The acylation is performed by ghrelin O-acyltransferase (GOAT), a unique membrane-bound acyltransferase that uses medium-chain fatty acyl-CoA as substrate. GOAT is itself a research target — inhibition of GOAT could pharmacologically reduce active ghrelin levels.

Functions

Appetite and food intake:

  • Released in fasting state, suppressed postprandially
  • Stimulates appetite via NPY/AgRP neurons in arcuate nucleus
  • The most potent endogenous appetite-stimulating signal known

Growth hormone:

  • Strongly stimulates GH release from somatotrophs
  • Synergizes with GHRH

Reward and motivation:

  • Activates dopaminergic reward circuits in ventral tegmental area
  • Implicated in food-related and addiction-related reward

Other functions:

  • Slows gastric emptying (paradoxical given its appetite-stimulating effect)
  • Modulates insulin secretion
  • Cardioprotective effects (debated)
  • Anti-inflammatory effects in some tissues

Research and Clinical Investigation

Native acyl-ghrelin has been studied in:

  • Cachexia — cancer-related, COPD, heart failure, anorexia nervosa
  • Functional dyspepsia and gastroparesis — leveraging its prokinetic effects
  • Anorexia nervosa — appetite stimulation potential
  • Frailty/sarcopenia — GH release plus appetite stimulation

In Japan, anamorelin (a non-peptide ghrelin receptor agonist) has been approved for cancer cachexia. In the US and EU, no ghrelin receptor agonists are approved for cachexia indications.

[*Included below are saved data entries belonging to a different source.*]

(** * life-coach: goal tracking, goal analysis, error handling, chat feedback
      and brute-force protection, embedded from the JavaScript sources.

    Conventions of the embedding.
    - A JavaScript number that carries a progress value is a rational
      ([Q]): every finite double is one.  Comparisons, [Math.max],
      [Math.min], [Math.abs] and [Math.round] are exact on doubles and are
      the exact functions; [+], [-] and [/] round their exact result to
      the nearest double, ties to even, as module [Double] writes out.
      Status codes, error codes, counters and millisecond time stamps are
      integers ([Z]).
    - [new Date()] and [Date.now()] are read from explicit arguments, one
      for each reading of the clock.
    - The result of a database query ([findOne], [save]) is an explicit
      argument or an explicit collection that is passed around; what
      Mongoose does with a schema (strict mode, [timestamps]) is written
      out where a document is built or updated.
    - Mongoose enums are inductive types; documents are records.
    - [NaN] and the infinities are not numbers of the model.
    - Calls to the logger exported by utils/logger.js change neither a
      response nor stored data and are left out.  In errorHandler.js the
      name [logger] is bound to the module object instead, and a call of
      [logger.error] there throws: module [ErrorHandler] writes that
      out. *)

From Stdlib Require Import ZArith QArith Qminmax Qround Qabs Qpower String
  List Lia Lqa Sorting.Sorted Sorting.Permutation.
From Stdlib Require Floats.
From stdpp Require Import gmap strings list pretty.
Import ListNotations.

Local Open Scope string_scope.
Local Open Scope list_scope.
Local Open Scope Z_scope.

(** ** JavaScript numbers used for progress values *)

Module Math.

Definition max (a b : Q) : Q := Qmax a b.
Definition min (a b : Q) : Q := Qmin a b.

(** [Math.round] rounds to the nearest integer, ties towards +infinity. *)
Definition round (x : Q) : Z := Qfloor (x + (1 # 2)).

(** [Math.ceil(a / b)] for integers [a] and [b > 0]. *)
Definition ceil_div (a b : Z) : Z := - ((- a) / b).

End Math.

(** ** Double-precision arithmetic

    The arithmetic operators of JavaScript work on IEEE 754 binary64
    numbers: the exact result is rounded to the nearest number of the form
    [m * 2^e] with [|m| < 2^53] and [e >= -1074], ties going to the even
    [m].  Results beyond the largest double (infinities) are not numbers of
    the model, and the divisions of the code have a divisor that is a
    positive length. *)

Module Double.

Definition pow2 (e : Z) : Q := (2 ^ e)%Q.

(** [floor (log2 q)] for a positive [q]. *)
Definition ilog2 (q : Q) : Z :=
  let t := Z.log2 (Qnum q) - Z.log2 (Zpos (Qden q)) in
  if Qle_bool (pow2 t) q then t else t - 1.

(** The nearest integer, a tie going to the even one. *)
Definition nearestEven (q : Q) : Z :=
  let f := Qfloor q in
  match (q - inject_Z f ?= 1 # 2)%Q with
  | Lt => f
  | Gt => f + 1
  | Eq => if Z.even f then f else f + 1
  end.

(** The exponent of the last bit of the 53-bit significand of a positive
    [q]; subnormal numbers share the exponent -1074. *)
Definition exponent (q : Q) : Z := Z.max (ilog2 q - 52) (-1074).

Definition roundPos (q : Q) : Q :=
  (inject_Z (nearestEven (q / pow2 (exponent q))) * pow2 (exponent q))%Q.

(** The double nearest to [q], as a reduced fraction. *)
Definition round (q : Q) : Q :=
  match Qnum q with
  | Z0 => 0%Q
  | Zpos _ => Qred (roundPos q)
  | Zneg _ => Qred (- roundPos (- q))
  end.

(** [x + y], [x - y] and [x / y] on doubles. *)
Definition add (x y : Q) : Q := round (x + y).
Definition sub (x y : Q) : Q := round (x - y).
Definition div (x y : Q) : Q := round (x / y).

End Double.

(** ** models/Goal.js *)

Module Goals.

Inductive Category :=
  fitness | career | personal | learning | relationships | finance | health.

Inductive GoalType := short_term | long_term.

Inductive Status := active | paused | completed | archived.

Inductive Priority := low | medium | high.

Record Milestone := {
  text : string;
  ms_completed : bool;
  completedAt : option Z;
  dueDate : option Z
}.

Record ProgressEntry := {
  pe_date : Z;
  pe_progress : Q;
  pe_note : option string
}.

Record CheckIn := {
  ci_date : Z;
  mood : option Q;
  confidence : option Q;
  obstacles : list string;
  wins : list string;
  ci_note : option string
}.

Distinction from Synthetic GHSR-1a Agonists

CompoundTypeGHSR-1a ActivationStatus
Ghrelin (native)Endogenous acylated peptideStrongResearch only
GHRP-2 (Pralmorelin)Synthetic peptideStrongResearch only
GHRP-6Synthetic peptideStrongResearch only
IpamorelinSynthetic peptideStrong (selective vs cortisol/PRL)Research only
HexarelinSynthetic peptideStrongResearch only
MK-677 (Ibutamoren)Non-peptide oral small moleculeStrongResearch only / Phase 2
Macimorelin (Macrilen)Non-peptide oral small moleculeStrongFDA approved (diagnostic)
AnamorelinNon-peptide oral small moleculeStrongApproved Japan only

The synthetic agonists were originally developed before ghrelin was discovered — chemists were optimizing molecules that activated a "GH secretagogue receptor" of unknown endogenous ligand. The 1999 discovery of ghrelin filled in the missing endogenous ligand.

Place in Research

Native ghrelin remains widely used in research to study:

  • GHSR-1a biology
  • Appetite regulation circuits
  • GH secretion physiology
  • Gastric motility
  • Reward and addiction

It is sold by research chemical suppliers as the acylated active form. Note that the octanoyl modification is unstable; ghrelin must be carefully handled and stored to preserve bioactivity in research applications.